___ Data provided ___

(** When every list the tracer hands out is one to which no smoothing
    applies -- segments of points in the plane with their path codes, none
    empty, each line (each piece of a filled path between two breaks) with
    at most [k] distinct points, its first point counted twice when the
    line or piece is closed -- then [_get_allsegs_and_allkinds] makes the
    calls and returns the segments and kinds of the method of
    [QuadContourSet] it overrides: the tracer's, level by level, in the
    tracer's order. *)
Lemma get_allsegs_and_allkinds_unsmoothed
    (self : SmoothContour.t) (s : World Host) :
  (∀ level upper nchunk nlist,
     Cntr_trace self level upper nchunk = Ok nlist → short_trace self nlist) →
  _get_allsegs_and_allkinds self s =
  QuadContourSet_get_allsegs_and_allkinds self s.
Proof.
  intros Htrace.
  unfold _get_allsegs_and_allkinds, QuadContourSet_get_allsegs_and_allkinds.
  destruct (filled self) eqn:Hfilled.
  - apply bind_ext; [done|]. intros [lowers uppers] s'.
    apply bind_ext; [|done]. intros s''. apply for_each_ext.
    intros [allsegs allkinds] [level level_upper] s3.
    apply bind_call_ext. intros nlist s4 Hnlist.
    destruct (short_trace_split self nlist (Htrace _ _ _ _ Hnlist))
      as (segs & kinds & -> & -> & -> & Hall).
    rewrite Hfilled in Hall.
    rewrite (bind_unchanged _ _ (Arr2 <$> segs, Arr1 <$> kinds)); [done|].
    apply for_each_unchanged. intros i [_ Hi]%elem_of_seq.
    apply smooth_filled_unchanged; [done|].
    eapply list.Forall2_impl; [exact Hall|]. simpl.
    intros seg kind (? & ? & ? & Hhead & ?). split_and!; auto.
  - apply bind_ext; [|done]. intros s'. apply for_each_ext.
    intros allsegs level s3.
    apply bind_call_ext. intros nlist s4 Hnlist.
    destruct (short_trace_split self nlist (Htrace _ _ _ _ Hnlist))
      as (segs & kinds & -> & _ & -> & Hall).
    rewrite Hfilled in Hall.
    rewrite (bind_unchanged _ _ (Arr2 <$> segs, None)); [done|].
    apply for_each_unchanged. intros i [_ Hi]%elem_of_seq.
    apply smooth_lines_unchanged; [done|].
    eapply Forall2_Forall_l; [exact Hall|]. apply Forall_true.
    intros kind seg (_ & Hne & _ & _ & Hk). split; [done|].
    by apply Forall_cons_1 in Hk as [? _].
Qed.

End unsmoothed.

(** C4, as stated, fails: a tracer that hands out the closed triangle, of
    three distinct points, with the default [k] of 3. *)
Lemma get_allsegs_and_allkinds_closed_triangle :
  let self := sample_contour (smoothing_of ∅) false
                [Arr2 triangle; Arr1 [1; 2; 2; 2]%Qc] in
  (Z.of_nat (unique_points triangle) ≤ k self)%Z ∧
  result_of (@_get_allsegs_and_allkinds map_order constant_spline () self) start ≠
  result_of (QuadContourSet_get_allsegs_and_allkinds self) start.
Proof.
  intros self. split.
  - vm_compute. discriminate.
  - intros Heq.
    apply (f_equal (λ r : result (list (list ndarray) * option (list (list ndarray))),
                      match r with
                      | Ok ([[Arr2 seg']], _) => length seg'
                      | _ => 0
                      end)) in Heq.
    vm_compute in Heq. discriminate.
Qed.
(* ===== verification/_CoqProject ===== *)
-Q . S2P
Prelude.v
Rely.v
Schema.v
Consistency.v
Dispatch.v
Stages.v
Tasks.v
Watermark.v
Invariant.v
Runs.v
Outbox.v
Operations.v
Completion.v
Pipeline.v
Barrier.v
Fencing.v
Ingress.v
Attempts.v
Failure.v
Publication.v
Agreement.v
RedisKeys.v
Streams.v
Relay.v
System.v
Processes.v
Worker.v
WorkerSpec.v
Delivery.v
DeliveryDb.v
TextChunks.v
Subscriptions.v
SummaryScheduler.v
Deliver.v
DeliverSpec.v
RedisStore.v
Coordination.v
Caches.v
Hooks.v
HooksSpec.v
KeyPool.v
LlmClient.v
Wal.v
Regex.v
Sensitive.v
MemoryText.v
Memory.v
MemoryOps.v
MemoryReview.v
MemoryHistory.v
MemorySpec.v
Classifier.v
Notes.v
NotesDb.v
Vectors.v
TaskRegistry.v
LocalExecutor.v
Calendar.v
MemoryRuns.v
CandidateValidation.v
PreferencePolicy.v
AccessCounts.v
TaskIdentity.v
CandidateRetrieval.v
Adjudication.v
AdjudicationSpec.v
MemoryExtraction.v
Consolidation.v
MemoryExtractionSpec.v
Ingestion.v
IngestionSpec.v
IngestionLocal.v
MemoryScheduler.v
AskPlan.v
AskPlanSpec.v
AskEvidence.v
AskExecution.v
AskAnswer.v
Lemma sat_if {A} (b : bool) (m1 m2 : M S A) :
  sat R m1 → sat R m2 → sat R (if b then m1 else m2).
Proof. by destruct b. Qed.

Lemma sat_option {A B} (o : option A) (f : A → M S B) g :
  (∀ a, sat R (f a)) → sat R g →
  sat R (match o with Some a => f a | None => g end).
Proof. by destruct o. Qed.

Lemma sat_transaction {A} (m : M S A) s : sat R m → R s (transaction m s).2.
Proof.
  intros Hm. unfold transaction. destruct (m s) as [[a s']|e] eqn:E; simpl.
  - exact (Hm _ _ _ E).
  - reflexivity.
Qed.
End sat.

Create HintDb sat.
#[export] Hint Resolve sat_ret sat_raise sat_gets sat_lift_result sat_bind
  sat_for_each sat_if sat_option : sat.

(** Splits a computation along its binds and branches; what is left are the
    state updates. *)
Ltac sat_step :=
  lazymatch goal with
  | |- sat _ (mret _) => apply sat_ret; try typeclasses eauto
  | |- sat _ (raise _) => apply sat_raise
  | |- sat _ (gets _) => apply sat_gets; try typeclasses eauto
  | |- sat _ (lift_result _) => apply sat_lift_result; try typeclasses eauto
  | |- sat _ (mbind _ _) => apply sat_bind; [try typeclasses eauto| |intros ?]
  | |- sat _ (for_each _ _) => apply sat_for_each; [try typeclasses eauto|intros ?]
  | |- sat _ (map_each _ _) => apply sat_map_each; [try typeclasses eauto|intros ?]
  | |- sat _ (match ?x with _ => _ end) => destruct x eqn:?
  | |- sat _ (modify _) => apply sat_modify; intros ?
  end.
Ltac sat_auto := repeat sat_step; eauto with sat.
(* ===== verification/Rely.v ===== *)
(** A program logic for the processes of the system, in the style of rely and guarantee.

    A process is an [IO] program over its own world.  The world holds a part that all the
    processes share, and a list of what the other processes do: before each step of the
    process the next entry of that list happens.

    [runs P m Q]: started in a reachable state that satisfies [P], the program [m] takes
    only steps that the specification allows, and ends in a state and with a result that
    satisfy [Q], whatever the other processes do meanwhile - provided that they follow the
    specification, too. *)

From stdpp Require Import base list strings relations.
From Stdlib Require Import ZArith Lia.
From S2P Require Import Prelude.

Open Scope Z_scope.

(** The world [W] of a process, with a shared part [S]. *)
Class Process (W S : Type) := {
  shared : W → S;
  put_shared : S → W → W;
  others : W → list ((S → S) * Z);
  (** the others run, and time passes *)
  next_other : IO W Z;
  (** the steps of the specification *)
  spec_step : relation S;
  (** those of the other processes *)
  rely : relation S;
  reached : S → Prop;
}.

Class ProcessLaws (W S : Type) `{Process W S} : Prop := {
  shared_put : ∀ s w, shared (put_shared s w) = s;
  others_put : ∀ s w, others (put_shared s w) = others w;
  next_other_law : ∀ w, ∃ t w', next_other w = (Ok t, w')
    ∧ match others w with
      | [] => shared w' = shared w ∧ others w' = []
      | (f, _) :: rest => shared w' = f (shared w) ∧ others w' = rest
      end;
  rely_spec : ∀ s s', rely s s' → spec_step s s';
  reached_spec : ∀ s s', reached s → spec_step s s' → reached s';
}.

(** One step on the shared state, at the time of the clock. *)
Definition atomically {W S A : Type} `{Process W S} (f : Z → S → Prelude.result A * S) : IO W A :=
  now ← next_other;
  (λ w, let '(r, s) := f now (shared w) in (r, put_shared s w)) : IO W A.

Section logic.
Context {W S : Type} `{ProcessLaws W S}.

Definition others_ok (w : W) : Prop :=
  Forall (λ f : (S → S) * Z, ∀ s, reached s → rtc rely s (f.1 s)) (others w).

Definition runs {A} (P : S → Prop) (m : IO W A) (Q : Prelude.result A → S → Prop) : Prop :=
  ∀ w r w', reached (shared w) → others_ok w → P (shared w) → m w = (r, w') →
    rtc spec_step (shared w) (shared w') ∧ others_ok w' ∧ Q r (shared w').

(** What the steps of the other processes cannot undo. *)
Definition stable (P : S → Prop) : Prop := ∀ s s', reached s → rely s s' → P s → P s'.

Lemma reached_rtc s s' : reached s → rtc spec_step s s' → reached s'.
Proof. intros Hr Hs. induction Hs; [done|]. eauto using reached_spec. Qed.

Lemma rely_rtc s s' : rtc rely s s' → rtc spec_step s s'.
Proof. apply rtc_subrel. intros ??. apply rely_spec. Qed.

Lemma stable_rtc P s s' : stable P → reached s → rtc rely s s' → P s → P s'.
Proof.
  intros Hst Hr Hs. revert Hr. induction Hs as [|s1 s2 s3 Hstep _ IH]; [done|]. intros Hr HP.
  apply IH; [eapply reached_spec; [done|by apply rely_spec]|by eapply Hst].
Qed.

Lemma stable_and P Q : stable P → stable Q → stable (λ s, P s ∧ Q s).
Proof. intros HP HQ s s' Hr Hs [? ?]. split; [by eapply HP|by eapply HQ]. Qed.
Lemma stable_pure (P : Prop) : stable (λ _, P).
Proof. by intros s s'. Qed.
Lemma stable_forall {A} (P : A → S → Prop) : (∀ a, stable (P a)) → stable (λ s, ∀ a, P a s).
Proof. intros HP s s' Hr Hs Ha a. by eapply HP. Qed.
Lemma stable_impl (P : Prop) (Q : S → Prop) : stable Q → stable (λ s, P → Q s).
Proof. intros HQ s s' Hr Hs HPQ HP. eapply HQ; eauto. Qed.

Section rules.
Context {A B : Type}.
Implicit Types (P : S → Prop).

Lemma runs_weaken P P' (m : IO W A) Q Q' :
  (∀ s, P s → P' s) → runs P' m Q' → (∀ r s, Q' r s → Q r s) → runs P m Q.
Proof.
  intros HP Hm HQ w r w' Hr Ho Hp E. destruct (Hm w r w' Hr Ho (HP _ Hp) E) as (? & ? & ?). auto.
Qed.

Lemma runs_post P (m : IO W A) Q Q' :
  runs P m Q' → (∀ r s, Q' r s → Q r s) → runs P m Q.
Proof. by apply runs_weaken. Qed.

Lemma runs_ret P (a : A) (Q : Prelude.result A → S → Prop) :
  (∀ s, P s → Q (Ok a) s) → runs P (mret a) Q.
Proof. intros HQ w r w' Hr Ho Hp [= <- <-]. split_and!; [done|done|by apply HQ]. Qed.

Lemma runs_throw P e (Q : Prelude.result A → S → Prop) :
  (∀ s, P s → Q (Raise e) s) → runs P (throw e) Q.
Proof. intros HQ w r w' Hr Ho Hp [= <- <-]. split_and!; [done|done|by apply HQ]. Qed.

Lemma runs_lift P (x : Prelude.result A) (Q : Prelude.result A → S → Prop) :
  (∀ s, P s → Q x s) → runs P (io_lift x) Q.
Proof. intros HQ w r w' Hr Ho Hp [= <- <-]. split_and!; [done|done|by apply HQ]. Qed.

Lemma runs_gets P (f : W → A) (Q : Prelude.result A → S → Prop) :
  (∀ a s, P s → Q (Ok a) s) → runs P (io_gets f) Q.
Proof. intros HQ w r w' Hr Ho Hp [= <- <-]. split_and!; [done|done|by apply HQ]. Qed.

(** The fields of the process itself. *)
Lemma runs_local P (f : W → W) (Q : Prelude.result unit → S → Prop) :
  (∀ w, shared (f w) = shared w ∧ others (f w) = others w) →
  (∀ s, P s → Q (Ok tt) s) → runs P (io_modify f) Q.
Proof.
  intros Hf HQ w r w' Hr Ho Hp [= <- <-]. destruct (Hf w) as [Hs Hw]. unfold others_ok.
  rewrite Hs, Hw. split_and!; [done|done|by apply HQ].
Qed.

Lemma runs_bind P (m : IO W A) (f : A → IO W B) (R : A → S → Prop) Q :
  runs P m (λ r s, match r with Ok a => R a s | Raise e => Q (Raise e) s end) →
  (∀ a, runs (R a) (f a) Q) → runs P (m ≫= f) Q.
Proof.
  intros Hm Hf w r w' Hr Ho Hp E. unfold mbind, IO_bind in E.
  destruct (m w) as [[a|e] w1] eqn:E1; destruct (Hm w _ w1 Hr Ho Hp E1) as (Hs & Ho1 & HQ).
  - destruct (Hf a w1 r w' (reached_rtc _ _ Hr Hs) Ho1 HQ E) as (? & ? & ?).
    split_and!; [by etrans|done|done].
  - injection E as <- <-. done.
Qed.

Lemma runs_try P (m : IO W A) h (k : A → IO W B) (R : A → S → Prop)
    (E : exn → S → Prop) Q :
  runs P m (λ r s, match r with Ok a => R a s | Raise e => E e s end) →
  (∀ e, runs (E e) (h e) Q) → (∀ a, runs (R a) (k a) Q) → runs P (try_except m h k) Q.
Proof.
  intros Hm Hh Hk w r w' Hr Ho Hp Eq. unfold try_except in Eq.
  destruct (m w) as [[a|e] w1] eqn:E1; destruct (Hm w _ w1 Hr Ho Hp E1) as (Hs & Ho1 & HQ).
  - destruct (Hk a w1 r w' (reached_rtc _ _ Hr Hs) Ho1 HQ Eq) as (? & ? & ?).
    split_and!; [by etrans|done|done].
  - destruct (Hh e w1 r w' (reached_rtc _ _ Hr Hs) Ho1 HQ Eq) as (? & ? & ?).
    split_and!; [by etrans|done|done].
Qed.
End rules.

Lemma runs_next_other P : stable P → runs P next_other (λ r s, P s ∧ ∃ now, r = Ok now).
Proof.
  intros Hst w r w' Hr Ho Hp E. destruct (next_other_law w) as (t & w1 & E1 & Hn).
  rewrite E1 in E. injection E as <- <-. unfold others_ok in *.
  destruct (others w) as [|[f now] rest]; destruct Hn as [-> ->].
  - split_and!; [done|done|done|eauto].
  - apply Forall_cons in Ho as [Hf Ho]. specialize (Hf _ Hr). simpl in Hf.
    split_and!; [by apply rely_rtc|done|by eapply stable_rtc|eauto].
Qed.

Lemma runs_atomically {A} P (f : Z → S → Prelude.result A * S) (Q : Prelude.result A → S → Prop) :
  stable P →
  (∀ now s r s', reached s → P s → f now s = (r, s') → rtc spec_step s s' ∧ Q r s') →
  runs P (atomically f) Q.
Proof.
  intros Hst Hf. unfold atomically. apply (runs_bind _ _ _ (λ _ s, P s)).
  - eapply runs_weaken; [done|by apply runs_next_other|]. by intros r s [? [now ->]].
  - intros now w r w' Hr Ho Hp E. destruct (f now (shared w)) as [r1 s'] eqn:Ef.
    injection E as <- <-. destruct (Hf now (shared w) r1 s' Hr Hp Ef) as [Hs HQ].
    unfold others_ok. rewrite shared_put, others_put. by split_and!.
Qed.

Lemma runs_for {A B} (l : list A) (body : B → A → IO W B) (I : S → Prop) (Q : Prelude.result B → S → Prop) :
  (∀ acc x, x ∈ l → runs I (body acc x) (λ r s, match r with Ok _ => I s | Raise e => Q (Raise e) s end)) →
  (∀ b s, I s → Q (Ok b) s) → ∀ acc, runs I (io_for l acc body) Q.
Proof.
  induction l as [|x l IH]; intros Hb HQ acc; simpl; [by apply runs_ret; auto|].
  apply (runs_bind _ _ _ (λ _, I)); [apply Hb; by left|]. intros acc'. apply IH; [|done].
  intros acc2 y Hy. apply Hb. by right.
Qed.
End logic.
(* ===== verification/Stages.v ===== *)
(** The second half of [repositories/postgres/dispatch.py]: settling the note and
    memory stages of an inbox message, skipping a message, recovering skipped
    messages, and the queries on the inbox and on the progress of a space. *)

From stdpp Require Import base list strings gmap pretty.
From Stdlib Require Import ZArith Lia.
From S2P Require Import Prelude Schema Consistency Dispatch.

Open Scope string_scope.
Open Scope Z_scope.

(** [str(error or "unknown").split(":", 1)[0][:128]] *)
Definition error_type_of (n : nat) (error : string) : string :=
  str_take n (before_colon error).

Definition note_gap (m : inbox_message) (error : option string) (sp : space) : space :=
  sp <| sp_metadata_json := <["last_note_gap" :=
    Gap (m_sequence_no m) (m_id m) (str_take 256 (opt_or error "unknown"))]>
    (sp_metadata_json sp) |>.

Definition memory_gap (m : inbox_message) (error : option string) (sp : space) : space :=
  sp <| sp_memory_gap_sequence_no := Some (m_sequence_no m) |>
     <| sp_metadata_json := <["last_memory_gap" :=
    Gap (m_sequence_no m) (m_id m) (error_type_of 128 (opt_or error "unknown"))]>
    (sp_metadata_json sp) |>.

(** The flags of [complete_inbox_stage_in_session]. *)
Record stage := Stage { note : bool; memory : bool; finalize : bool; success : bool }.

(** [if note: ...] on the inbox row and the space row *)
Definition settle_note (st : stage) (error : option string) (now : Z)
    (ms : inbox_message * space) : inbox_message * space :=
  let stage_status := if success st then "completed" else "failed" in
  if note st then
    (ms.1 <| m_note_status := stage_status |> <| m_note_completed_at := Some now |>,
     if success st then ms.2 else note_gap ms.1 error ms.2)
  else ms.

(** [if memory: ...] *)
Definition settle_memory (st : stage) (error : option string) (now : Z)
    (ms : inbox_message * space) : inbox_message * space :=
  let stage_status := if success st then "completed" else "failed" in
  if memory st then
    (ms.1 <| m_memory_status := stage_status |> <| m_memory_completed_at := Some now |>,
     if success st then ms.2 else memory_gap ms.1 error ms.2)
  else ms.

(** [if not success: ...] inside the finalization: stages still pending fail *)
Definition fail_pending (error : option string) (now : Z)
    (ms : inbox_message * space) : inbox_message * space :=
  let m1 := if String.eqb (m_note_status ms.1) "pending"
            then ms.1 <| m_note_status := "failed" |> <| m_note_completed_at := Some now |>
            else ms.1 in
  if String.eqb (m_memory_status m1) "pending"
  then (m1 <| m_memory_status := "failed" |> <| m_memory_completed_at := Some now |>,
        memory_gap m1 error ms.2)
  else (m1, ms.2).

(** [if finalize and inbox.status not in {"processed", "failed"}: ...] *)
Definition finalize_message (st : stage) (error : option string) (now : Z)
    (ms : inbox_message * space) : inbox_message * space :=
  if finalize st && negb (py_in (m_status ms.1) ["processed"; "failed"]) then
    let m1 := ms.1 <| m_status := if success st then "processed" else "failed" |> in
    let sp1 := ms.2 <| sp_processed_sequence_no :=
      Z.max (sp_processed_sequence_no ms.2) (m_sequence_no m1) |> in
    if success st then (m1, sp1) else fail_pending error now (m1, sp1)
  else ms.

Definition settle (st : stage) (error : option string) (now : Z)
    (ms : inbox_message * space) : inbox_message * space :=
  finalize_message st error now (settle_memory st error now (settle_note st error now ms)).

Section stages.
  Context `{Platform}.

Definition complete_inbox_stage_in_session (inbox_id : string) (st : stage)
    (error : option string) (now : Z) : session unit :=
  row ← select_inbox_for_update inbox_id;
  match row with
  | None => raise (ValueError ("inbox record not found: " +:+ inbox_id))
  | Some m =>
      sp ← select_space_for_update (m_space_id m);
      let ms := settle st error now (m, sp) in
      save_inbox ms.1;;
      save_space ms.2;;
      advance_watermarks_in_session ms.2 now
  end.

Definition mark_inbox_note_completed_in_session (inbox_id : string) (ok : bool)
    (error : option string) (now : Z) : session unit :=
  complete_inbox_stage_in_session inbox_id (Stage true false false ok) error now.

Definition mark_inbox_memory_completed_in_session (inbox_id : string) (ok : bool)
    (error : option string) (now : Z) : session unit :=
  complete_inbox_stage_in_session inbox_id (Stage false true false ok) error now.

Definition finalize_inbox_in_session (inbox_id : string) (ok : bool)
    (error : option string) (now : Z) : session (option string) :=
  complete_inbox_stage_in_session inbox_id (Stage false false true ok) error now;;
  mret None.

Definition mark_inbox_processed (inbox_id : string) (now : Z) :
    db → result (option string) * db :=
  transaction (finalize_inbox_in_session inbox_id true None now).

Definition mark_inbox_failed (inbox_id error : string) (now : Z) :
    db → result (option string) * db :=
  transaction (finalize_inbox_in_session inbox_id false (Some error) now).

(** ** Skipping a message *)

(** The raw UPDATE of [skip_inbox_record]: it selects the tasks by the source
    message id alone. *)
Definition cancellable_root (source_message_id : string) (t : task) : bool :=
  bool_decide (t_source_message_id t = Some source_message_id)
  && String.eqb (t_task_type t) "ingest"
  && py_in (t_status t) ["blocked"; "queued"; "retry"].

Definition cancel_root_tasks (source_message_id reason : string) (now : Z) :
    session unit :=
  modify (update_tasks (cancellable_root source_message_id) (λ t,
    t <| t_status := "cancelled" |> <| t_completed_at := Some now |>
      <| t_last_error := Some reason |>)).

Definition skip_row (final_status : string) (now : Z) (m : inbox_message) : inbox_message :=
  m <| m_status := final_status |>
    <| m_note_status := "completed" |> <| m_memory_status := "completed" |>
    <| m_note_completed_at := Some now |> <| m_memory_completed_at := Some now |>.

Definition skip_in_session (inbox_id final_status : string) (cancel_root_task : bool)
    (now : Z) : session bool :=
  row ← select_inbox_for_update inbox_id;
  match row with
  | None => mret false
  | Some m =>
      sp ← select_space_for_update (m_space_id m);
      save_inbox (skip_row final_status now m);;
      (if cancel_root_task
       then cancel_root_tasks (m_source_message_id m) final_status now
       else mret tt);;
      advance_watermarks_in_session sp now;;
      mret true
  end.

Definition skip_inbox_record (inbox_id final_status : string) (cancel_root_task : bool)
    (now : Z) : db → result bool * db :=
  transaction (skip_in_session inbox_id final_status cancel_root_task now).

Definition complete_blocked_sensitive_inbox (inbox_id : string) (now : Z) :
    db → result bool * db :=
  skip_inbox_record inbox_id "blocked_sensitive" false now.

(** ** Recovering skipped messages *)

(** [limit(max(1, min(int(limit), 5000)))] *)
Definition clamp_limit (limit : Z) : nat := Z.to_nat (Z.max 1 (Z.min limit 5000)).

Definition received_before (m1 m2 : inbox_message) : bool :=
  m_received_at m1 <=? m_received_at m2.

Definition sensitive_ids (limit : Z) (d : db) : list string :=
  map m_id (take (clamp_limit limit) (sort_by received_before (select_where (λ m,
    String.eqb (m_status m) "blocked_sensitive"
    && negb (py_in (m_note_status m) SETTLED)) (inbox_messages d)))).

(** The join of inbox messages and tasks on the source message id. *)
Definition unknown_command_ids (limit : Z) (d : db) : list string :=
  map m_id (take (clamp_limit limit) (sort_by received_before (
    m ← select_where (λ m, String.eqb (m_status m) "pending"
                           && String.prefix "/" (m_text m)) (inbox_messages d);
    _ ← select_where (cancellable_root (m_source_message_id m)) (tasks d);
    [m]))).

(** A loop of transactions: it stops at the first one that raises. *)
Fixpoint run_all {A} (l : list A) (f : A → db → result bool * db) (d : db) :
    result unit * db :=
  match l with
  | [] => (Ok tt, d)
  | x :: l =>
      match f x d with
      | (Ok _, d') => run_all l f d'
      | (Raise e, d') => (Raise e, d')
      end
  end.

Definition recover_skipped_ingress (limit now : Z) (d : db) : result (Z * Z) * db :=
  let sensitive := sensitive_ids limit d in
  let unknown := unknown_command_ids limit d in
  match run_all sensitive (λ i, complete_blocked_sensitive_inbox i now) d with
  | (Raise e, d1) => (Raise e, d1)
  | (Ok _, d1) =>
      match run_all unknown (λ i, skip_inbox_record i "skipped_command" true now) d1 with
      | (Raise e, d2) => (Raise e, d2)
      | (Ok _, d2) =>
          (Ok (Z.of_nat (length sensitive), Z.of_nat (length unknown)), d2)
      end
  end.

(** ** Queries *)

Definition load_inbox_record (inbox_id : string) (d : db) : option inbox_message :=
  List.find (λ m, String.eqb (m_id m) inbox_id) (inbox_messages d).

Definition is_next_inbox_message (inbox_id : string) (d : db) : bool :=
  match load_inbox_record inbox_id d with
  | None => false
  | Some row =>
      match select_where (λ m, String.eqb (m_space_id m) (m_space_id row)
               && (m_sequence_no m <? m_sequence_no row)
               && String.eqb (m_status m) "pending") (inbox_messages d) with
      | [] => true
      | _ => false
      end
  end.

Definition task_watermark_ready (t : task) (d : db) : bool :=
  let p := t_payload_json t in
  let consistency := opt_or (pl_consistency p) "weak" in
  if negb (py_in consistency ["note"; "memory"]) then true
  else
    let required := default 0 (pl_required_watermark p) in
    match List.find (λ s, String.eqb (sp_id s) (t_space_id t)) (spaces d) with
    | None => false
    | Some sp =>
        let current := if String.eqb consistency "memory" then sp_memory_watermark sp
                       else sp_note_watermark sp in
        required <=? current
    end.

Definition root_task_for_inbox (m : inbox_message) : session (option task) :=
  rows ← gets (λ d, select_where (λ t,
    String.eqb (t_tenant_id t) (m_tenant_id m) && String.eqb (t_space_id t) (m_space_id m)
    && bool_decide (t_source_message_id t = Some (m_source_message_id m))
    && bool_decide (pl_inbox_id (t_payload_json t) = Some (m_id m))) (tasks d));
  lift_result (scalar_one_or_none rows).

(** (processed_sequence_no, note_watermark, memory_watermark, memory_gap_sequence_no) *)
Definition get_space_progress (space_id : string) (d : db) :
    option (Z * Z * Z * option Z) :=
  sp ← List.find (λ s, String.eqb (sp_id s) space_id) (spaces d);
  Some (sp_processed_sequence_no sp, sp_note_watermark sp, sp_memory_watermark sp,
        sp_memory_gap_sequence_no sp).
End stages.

___

### Problem statement
Start with the line above that contains "Lemma runs_weaken P" and end with the line that contains "(∀ s, P s → Q (Raise". Write out those lines exactly, and only those.

### Task answer
Lemma runs_weaken P P' (m : IO W A) Q Q' :
  (∀ s, P s → P' s) → runs P' m Q' → (∀ r s, Q' r s → Q r s) → runs P m Q.
Proof.
  intros HP Hm HQ w r w' Hr Ho Hp E. destruct (Hm w r w' Hr Ho (HP _ Hp) E) as (? & ? & ?). auto.
Qed.

Lemma runs_post P (m : IO W A) Q Q' :
  runs P m Q' → (∀ r s, Q' r s → Q r s) → runs P m Q.
Proof. by apply runs_weaken. Qed.

Lemma runs_ret P (a : A) (Q : Prelude.result A → S → Prop) :
  (∀ s, P s → Q (Ok a) s) → runs P (mret a) Q.
Proof. intros HQ w r w' Hr Ho Hp [= <- <-]. split_and!; [done|done|by apply HQ]. Qed.

Lemma runs_throw P e (Q : Prelude.result A → S → Prop) :
  (∀ s, P s → Q (Raise e) s) → runs P (throw e) Q.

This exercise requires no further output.